(** One document of the index. *)
Lemma stage_spec n raw (s s' : State) :
  slice_ok raw → counted n s → n < MAX_DOCUMENTS →
  run never (stage sha256 m limits source_lookup on_document {| doc_ordinal := n; doc_bytes := raw |} s) = Ok s' ↔
  ∃ o b, staged_as (st_scip_go_producer s) raw o ∧ deliver (st_sink s) [o] = Ok b ∧ s' = advanced s [o] b.
Proof.
  intros Hin Hs Hn. pose proof Hs as [H1 H2 _ _]. unfold stage. cbn [doc_ordinal doc_bytes].
  set (go := st_scip_go_producer s).
  assert (u32_checked_add (st_staged_documents s) (st_ignored_external_documents s) = Some n) as ->.
  { unfold u32_checked_add. rewrite H1. apply checked_in. unfold u32_max, MAX_DOCUMENTS in *. lia. }
  rewrite run_never_lift_bind by (intros; solve_steady). rstep. rewrite Z.eqb_refl. cbn [negb].
  rewrite run_never_bind by (intros; solve_steady). rewrite run_never_mapped, bind_Ok. setoid_rewrite map_err_Ok. split.
  - intros (h & (fs & Hmsg & Hh & Hpath & Hlang & Hpos & _)%document_header_spec & Hr); [|done].
    unfold external_path in Hr. fold go in Hr.
    destruct (go && starts_with (b_of "../") (relative_path h)) eqn:Eext.
    + rewrite checked_u32, run_never_lift_bind in Hr by (lia || intros; solve_steady). injection Hr as <-.
      exists None, (st_sink s). split_and!; [by exists fs, (relative_path h)|done|].
      unfold advanced, ignored_count, staged_count. simpl. f_equal; lia.
    + rewrite run_never_lift_bind in Hr by (intros; solve_steady). apply bind_Ok in Hr as (p & Hp%map_err_Ok & Hr).
      rewrite run_never_lift_bind in Hr by (intros; solve_steady).
      destruct (source_lookup p) as [src|] eqn:Esrc; [|done]. cbn [ok_or mbind result_bind] in Hr.
      rewrite run_never_lift_bind in Hr by (intros; solve_steady).
      rewrite (header_of h fs go) in Hr by done.
      destruct (encoding_of go fs) as [enc|] eqn:Eenc; [|done]. cbn [ok_or mbind result_bind] in Hr.
      rewrite run_never_bind in Hr by (intros; solve_steady). apply bind_Ok in Hr as (doc & Hdoc & Hr).
      apply overlay_document_spec in Hdoc as (fs' & Hmsg' & Hdoc); [|done|by eapply Hlookup|done].
      rewrite <- (message_of_det _ _ _ Hmsg Hmsg') in *.
      destruct (overlay_of_bounds _ _ _ _ Hdoc) as [Hob Hrb].
      rewrite (reserve_document_Ok n), run_never_lift_bind in Hr by (done || lia || intros; solve_steady).
      cbn [mbind result_bind] in Hr. rewrite run_never_lift_bind in Hr by (intros; solve_steady).
      apply bind_Ok in Hr as (b & Hb & Hr). rewrite checked_u32, run_never_lift_bind in Hr by (lia || intros; solve_steady).
      injection Hr as <-. exists (Some doc), b. split_and!.
      * exists fs, (relative_path h). split_and!; [done..|]. exists src, enc. split_and!; [|done..].
        destruct Hdoc as [(d & vos & [_ (text & e & Ht & Hp' & _) _ _ _] & -> & _) _ _].
        unfold validate_scip_document_path in Hp. apply map_err_Ok in Hp. congruence.
      * unfold deliver. cbn. by rewrite Hb.
      * unfold advanced, ignored_count, staged_count. cbn -[occurrences_of relationships_of]. f_equal; lia.
  - intros (o & b & (fs & text & Hmsg & Hh & Htext & Ho) & Hb & ->).
    set (h := {| relative_path := text; language := slot payload_bytes 4 fs; position_encoding := slot position_of 6 fs;
                 occurrences := occurs 2 fs; symbols := occurs 3 fs |}).
    exists h. split; [apply document_header_spec; [done|]; by exists fs|].
    unfold external_path. fold go. cbn [relative_path h]. destruct o as [doc|].
    + destruct Ho as (-> & src & enc & Hsrc & Henc & Hdoc). pose proof (overlay_of_bounds _ _ _ _ Hdoc) as [Hob Hrb].
      assert (validate_scip_document_path h limits = Ok (od_path doc)) as Hp.
      { destruct Hdoc as [(d & vos & [_ (text' & e & Ht & Hp' & _) _ _ _] & -> & _) _ _].
        apply map_err_Ok. cbn. congruence. }
      rewrite Hp, run_never_lift_bind by (intros; solve_steady). cbn [map_err mbind result_bind].
      rewrite Hsrc, run_never_lift_bind by (intros; solve_steady). cbn [ok_or mbind result_bind].
      rewrite (header_of h fs go), Henc, run_never_lift_bind by (done || intros; solve_steady). cbn [ok_or mbind result_bind].
      rewrite run_never_bind by (intros; solve_steady). apply bind_Ok. exists doc. split.
      { apply overlay_document_spec; [done|by eapply Hlookup|done|]. by exists fs. }
      rewrite (reserve_document_Ok n), run_never_lift_bind by (done || lia || intros; solve_steady).
      cbn [mbind result_bind]. rewrite run_never_lift_bind by (intros; solve_steady). apply bind_Ok.
      exists b. split; [unfold deliver in Hb; cbn in Hb; by destruct (on_document doc (st_sink s))|].
      rewrite checked_u32, run_never_lift_bind by (lia || intros; solve_steady). cbn [ok_or mbind result_bind].
      rewrite run_never_ret. unfold advanced, ignored_count, staged_count. cbn -[occurrences_of relationships_of].
      do 2 f_equal; lia.
    + rewrite Ho, checked_u32, run_never_lift_bind by (lia || intros; solve_steady). cbn [ok_or mbind result_bind].
      rewrite run_never_ret. injection Hb as ->. unfold advanced, ignored_count, staged_count.
      cbn -[occurrences_of relationships_of]. unfold occurrences_of, relationships_of. simpl. do 2 f_equal; lia.
Qed.

Lemma advanced_nil (s : State) : advanced s [] (st_sink s) = s.
Proof.
  unfold advanced, ignored_count, staged_count, occurrences_of, relationships_of. simpl. destruct s. f_equal; simpl; lia.
Qed.

Lemma advanced_cons (s : State) o os b b' : advanced (advanced s [o] b) os b' = advanced s (o :: os) b'.
Proof.
  unfold advanced, ignored_count. cbn [st_metadata st_scip_go_producer st_staged_documents st_ignored_external_documents
    st_occurrences st_relationships st_sink].
  unfold occurrences_of, relationships_of, staged_count. destruct o; csimpl; f_equal; lia.
Qed.

(** Every document of the index, in order. *)
Lemma stages_spec raws n (s : State) r :
  Forall slice_ok raws → counted n s → n + Z.of_nat (length raws) ≤ MAX_DOCUMENTS →
  try_fold (λ '(n, s) raw, s ← run never (stage sha256 m limits source_lookup on_document
                                            {| doc_ordinal := n; doc_bytes := raw |} s); Ok (n + 1, s)) (n, s) raws = Ok r ↔
  ∃ os b, Forall2 (staged_as (st_scip_go_producer s)) raws os ∧ deliver (st_sink s) os = Ok b
    ∧ r = (n + Z.of_nat (length raws), advanced s os b).
Proof.
  intros Hraws. revert n s. induction Hraws as [|raw raws Hraw Hraws IH]; intros n s Hs Hn; cbn [try_fold].
  - split.
    + intros [= <-]. exists [], (st_sink s). split_and!; [constructor|done|]. rewrite advanced_nil. f_equal. simpl. lia.
    + intros (os & b & ->%Forall2_nil_inv_l & [= <-] & ->). rewrite advanced_nil. do 2 f_equal. simpl. lia.
  - simpl length in *. rewrite bind_Ok. split.
    + intros ([n1 s1] & (s2 & Hs2 & [= <- <-])%bind_Ok & Hr).
      apply stage_spec in Hs2 as (o & b & Ho & Hb & ->); [|done|done|lia].
      apply IH in Hr as (os & b' & Hos & Hb' & ->); [|by eapply counted_advanced|lia].
      exists (o :: os), b'. split_and!; [by constructor| |rewrite advanced_cons; f_equal; lia].
      change (o :: os) with ([o] ++ os). by rewrite deliver_app, Hb.
    + intros (os' & b' & (o & os & Ho & Hos & ->)%Forall2_cons_inv_l & Hb & ->).
      change (o :: os) with ([o] ++ os) in Hb. rewrite deliver_app in Hb. apply bind_Ok in Hb as (b & Hb & Hb').
      exists (n + 1, advanced s [o] b). split.
      * apply bind_Ok. exists (advanced s [o] b). split; [|done]. apply stage_spec; [done|done|lia|]. by exists o, b.
      * apply IH; [by eapply counted_advanced|lia|]. exists os, b'. split_and!; [done..|].
        rewrite advanced_cons. f_equal. lia.
Qed.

Assignment: Scan the material above for the string "State", returning each line that contains it.

Solution to the problem:
Lemma stage_spec n raw (s s' : State) :
Lemma advanced_nil (s : State) : advanced s [] (st_sink s) = s.
Lemma advanced_cons (s : State) o os b b' : advanced (advanced s [o] b) os b' = advanced s (o :: os) b'.
Lemma stages_spec raws n (s : State) r :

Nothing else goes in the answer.